**Work required**. Wherever the word "simpl" appears in a line of the data, that line should be copied.

**Source data**.
══════

(* ===== verification/LiteRtGraphProofs.v ===== *)
(** * Correctness of the operations on the LiteRT graph

    The graph is doubly linked: an operation lists its inputs and outputs, a
    tensor lists its uses and its definition. [wf_ir] says that the two views
    agree; the operations that attach, detach and remove nodes keep it. *)

From S2P Require Import Prelude OpCodes LiteRtIr.

(** ** Uses of a tensor *)

Definition uses (T : LiteRtTensorT) : list (LiteRtOp * Z) := zip (Users T) (UserArgInds T).

Definition cnt (t : nat) (l : list nat) : nat := length (filter (λ x, x = t) l).

Definition slide_pair (o : LiteRtOp) (ind : Z) (p : LiteRtOp * Z) : LiteRtOp * Z :=
  if decide (p.1 = o ∧ ind < p.2) then (p.1, p.2 - 1) else p.

Definition with_uses (l : list (LiteRtOp * Z)) (T : LiteRtTensorT) : LiteRtTensorT :=
  set_uses l.*1 l.*2 T.

Definition balanced (T : LiteRtTensorT) : Prop := length (Users T) = length (UserArgInds T).

Lemma uses_with_uses l T : uses (with_uses l T) = l.
Proof. unfold uses, with_uses. simpl. apply zip_fst_snd. Qed.

Lemma with_uses_uses T : balanced T → with_uses (uses T) T = T.
Proof.
  intros Hb. unfold with_uses, uses, set_uses.
  rewrite fst_zip, snd_zip by (rewrite Hb; done). by destruct T.
Qed.

Lemma with_uses_twice l k T : with_uses l (with_uses k T) = with_uses l T.
Proof. done. Qed.

Lemma balanced_with_uses l T : balanced (with_uses l T).
Proof. unfold balanced. simpl. by rewrite !length_fmap. Qed.

Lemma uses_length T : balanced T → length (uses T) = length (Users T).
Proof. intros Hb. unfold uses. rewrite length_zip_with, <- Hb. lia. Qed.

Lemma uses_zget T i : balanced T → 0 ≤ i < NumUses T →
  ∃ u a, zget (Users T) i = Some u ∧ zget (UserArgInds T) i = Some a ∧
    uses T !! Z.to_nat i = Some (u, a).
Proof.
  unfold NumUses. intros Hb Hi.
  destruct (zget_is_Some (Users T) i) as [u Hu]; [lia|].
  destruct (zget_is_Some (UserArgInds T) i) as [a Ha]; [unfold balanced in Hb; lia|].
  exists u, a. split_and!; [done|done|].
  apply zget_Some in Hu as [_ Hu], Ha as [_ Ha].
  unfold uses. rewrite lookup_zip_with, Hu, Ha. done.
Qed.

Lemma cnt_app t l k : cnt t (l ++ k) = (cnt t l + cnt t k)%nat.
Proof. unfold cnt. by rewrite filter_app, length_app. Qed.

Lemma cnt_cons t x l : cnt t (x :: l) = ((if decide (x = t) then 1 else 0) + cnt t l)%nat.
Proof. unfold cnt. rewrite filter_cons. by destruct (decide (x = t)). Qed.

Lemma cnt_0 t l : t ∉ l → cnt t l = 0%nat.
Proof. intros Ht. unfold cnt. rewrite filter_none; [done|]. by intros x Hx ->. Qed.

Lemma cnt_elem t l : t ∈ l → (1 ≤ cnt t l)%nat.
Proof.
  induction 1 as [t l|t x l _ IH]; rewrite cnt_cons; [rewrite decide_True by done|]; lia.
Qed.

Lemma cnt_NoDup t l : NoDup l → (cnt t l ≤ 1)%nat.
Proof.
  induction 1 as [|x l Hx Hl IH]; [unfold cnt; simpl; lia|]. rewrite cnt_cons. case_decide; [subst|lia].
  by rewrite (cnt_0 _ _ Hx).
Qed.

(** ** Access to the heap *)

Lemma wp_get_tensor t T Q E h : tensor_heap h !! t = Some T → Q T h → wp (get_tensor t) Q E h.
Proof. intros Ht HQ. unfold get_tensor. wp_steps. by eapply wp_deref. Qed.

Lemma wp_get_op o O Q E h : op_heap h !! o = Some O → Q O h → wp (get_op o) Q E h.
Proof. intros Ho HQ. unfold get_op. wp_steps. by eapply wp_deref. Qed.

Lemma wp_get_subgraph g G Q E h :
  subgraph_heap h !! g = Some G → Q G h → wp (get_subgraph g) Q E h.
Proof. intros Ho HQ. unfold get_subgraph. wp_steps. by eapply wp_deref. Qed.

Lemma wp_update_tensor t T f Q E h : tensor_heap h !! t = Some T →
  Q () (set_tensor_heap (<[t := f T]> (tensor_heap h)) h) → wp (update_tensor t f) Q E h.
Proof.
  intros Ht HQ. unfold update_tensor. wp_steps. eapply wp_get_tensor; [done|]. by unfold put_tensor.
Qed.

Lemma wp_update_op o O f Q E h : op_heap h !! o = Some O →
  Q () (set_op_heap (<[o := f O]> (op_heap h)) h) → wp (update_op o f) Q E h.
Proof.
  intros Ht HQ. unfold update_op. wp_steps. eapply wp_get_op; [done|]. by unfold put_op.
Qed.

Lemma wp_verase {S A} i (l : list A) (Q : list A → S → Prop) E s :
  0 ≤ i < zlen l → Q (delete (Z.to_nat i) l) s → wp (verase i l) Q E s.
Proof.
  intros Hi HQ. unfold verase. wp_steps. destruct (zget_is_Some l i Hi) as [x Hx].
  eapply wp_deref; [done|]. by wp_steps.
Qed.

Lemma set_tensor_heap_id h : set_tensor_heap (tensor_heap h) h = h.
Proof. by destruct h. Qed.

(** ** Sliding the argument indices *)

Definition slide_tensor (o : LiteRtOp) (ind : Z) (T : LiteRtTensorT) : LiteRtTensorT :=
  with_uses (slide_pair o ind <$> uses T) T.

Lemma uses_slide o ind T : uses (slide_tensor o ind T) = slide_pair o ind <$> uses T.
Proof. apply uses_with_uses. Qed.

Lemma slide_pair_fst o ind p : (slide_pair o ind p).1 = p.1.
Proof. unfold slide_pair. by case_decide. Qed.

Lemma slide_users o ind T : balanced T → Users (slide_tensor o ind T) = Users T.
Proof.
  intros Hb. simpl. rewrite <- list_fmap_compose.
  rewrite (list_fmap_ext _ fst) by (intros; apply slide_pair_fst).
  unfold uses. apply fst_zip. rewrite Hb. done.
Qed.

Lemma iter_with_uses o ind T n : balanced T →
  Nat.iter n (slide_tensor o ind) T = with_uses (Nat.iter n (fmap (slide_pair o ind)) (uses T)) T.
Proof.
  intros Hb. induction n as [|n IH]; simpl; [by rewrite with_uses_uses|].
  rewrite IH. unfold slide_tensor. by rewrite uses_with_uses, with_uses_twice.
Qed.

Lemma iter_balanced o ind T n : balanced T → balanced (Nat.iter n (slide_tensor o ind) T).
Proof. intros Hb. rewrite iter_with_uses by done. apply balanced_with_uses. Qed.

Lemma iter_uses o ind T n : balanced T →
  uses (Nat.iter n (slide_tensor o ind) T) = Nat.iter n (fmap (slide_pair o ind)) (uses T).
Proof. intros Hb. by rewrite iter_with_uses, uses_with_uses. Qed.

Lemma iter_fmap_lookup {A} (f : A → A) n (l : list A) i :
  Nat.iter n (fmap f) l !! i = Nat.iter n f <$> l !! i.
Proof.
  induction n as [|n IH]; simpl; [by destruct (l !! i)|].
  rewrite list_lookup_fmap, IH. by destruct (l !! i).
Qed.
Definition InferDynamicUpdateSlice (input_shapes : list Dims) : Infer unit :=
  require (zlen input_shapes =? 3) Failed;;
  operand_shape ← at_ input_shapes 0;
  update_shape ← at_ input_shapes 1;
  start_indices_shape ← at_ input_shapes 2;
  require (zlen start_indices_shape =? 1) Failed;;
  start ← at_ start_indices_shape 0;
  require (start =? zlen operand_shape) Failed;;
  require (zlen update_shape =? zlen operand_shape) Failed;;
  for_each (range 0 (zlen operand_shape)) (λ i,
    u ← at_ update_shape i;
    d ← at_ operand_shape i;
    require (negb (d <? u)) Failed);;
  set_output 0 operand_shape.

(** ** Spatial operations ([spatial.h]) *)

Definition InferDepthToSpace (op : LiteRtOpT) (input_shapes : list Dims) : Infer unit :=
  require (negb (bool_decide (input_shapes = []))) Failed;;
  input_shape ← at_ input_shapes 0;
  require (zlen input_shape =? 4) Failed;;
  let block_size := match GetTflOptions op with DepthToSpaceOptions b => b | _ => 0 end in
  require (negb (block_size <=? 0)) Failed;;
  height ← at_ input_shape 1;
  width ← at_ input_shape 2;
  depth ← at_ input_shape 3;
  out_shape ←
    (if negb (depth =? -1) then
       bb ← int32 (block_size * block_size);
       r ← rem32 depth bb;
       require (r =? 0) Failed;;
       q ← div32 depth bb;
       upd input_shape 3 q
     else mret input_shape);
  out_shape ← (if negb (height =? -1) then x ← int32 (height * block_size); upd out_shape 1 x
               else mret out_shape);
  out_shape ← (if negb (width =? -1) then x ← int32 (width * block_size); upd out_shape 2 x
               else mret out_shape);
  set_output 0 out_shape.

Definition InferSpaceToDepth (op : LiteRtOpT) (input_shapes : list Dims) : Infer unit :=
  require (negb (bool_decide (input_shapes = []))) Failed;;
  input_shape ← at_ input_shapes 0;
  require (zlen input_shape =? 4) Failed;;
  let block_size := match GetTflOptions op with SpaceToDepthOptions b => b | _ => 0 end in
  require (negb (block_size <=? 0)) Failed;;
  height ← at_ input_shape 1;
  width ← at_ input_shape 2;
  depth ← at_ input_shape 3;
  out_shape ←
    (if negb (depth =? -1) then
       x ← int32 (depth * block_size); x ← int32 (x * block_size); upd input_shape 3 x
     else mret input_shape);
  out_shape ←
    (if negb (height =? -1) then
       r ← rem32 height block_size;
       require (r =? 0) Failed;;
       q ← div32 height block_size;
       upd out_shape 1 q
     else mret out_shape);
  out_shape ←
    (if negb (width =? -1) then
       r ← rem32 width block_size;
       require (r =? 0) Failed;;
       q ← div32 width block_size;
       upd out_shape 2 q
     else mret out_shape);
  set_output 0 out_shape.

══════

**Answer area**.
Proof. unfold uses, with_uses. simpl. apply zip_fst_snd. Qed.
Proof. unfold balanced. simpl. by rewrite !length_fmap. Qed.
  induction 1 as [|x l Hx Hl IH]; [unfold cnt; simpl; lia|]. rewrite cnt_cons. case_decide; [subst|lia].
  intros Hb. simpl. rewrite <- list_fmap_compose.
  intros Hb. induction n as [|n IH]; simpl; [by rewrite with_uses_uses|].
  induction n as [|n IH]; simpl; [by destruct (l !! i)|].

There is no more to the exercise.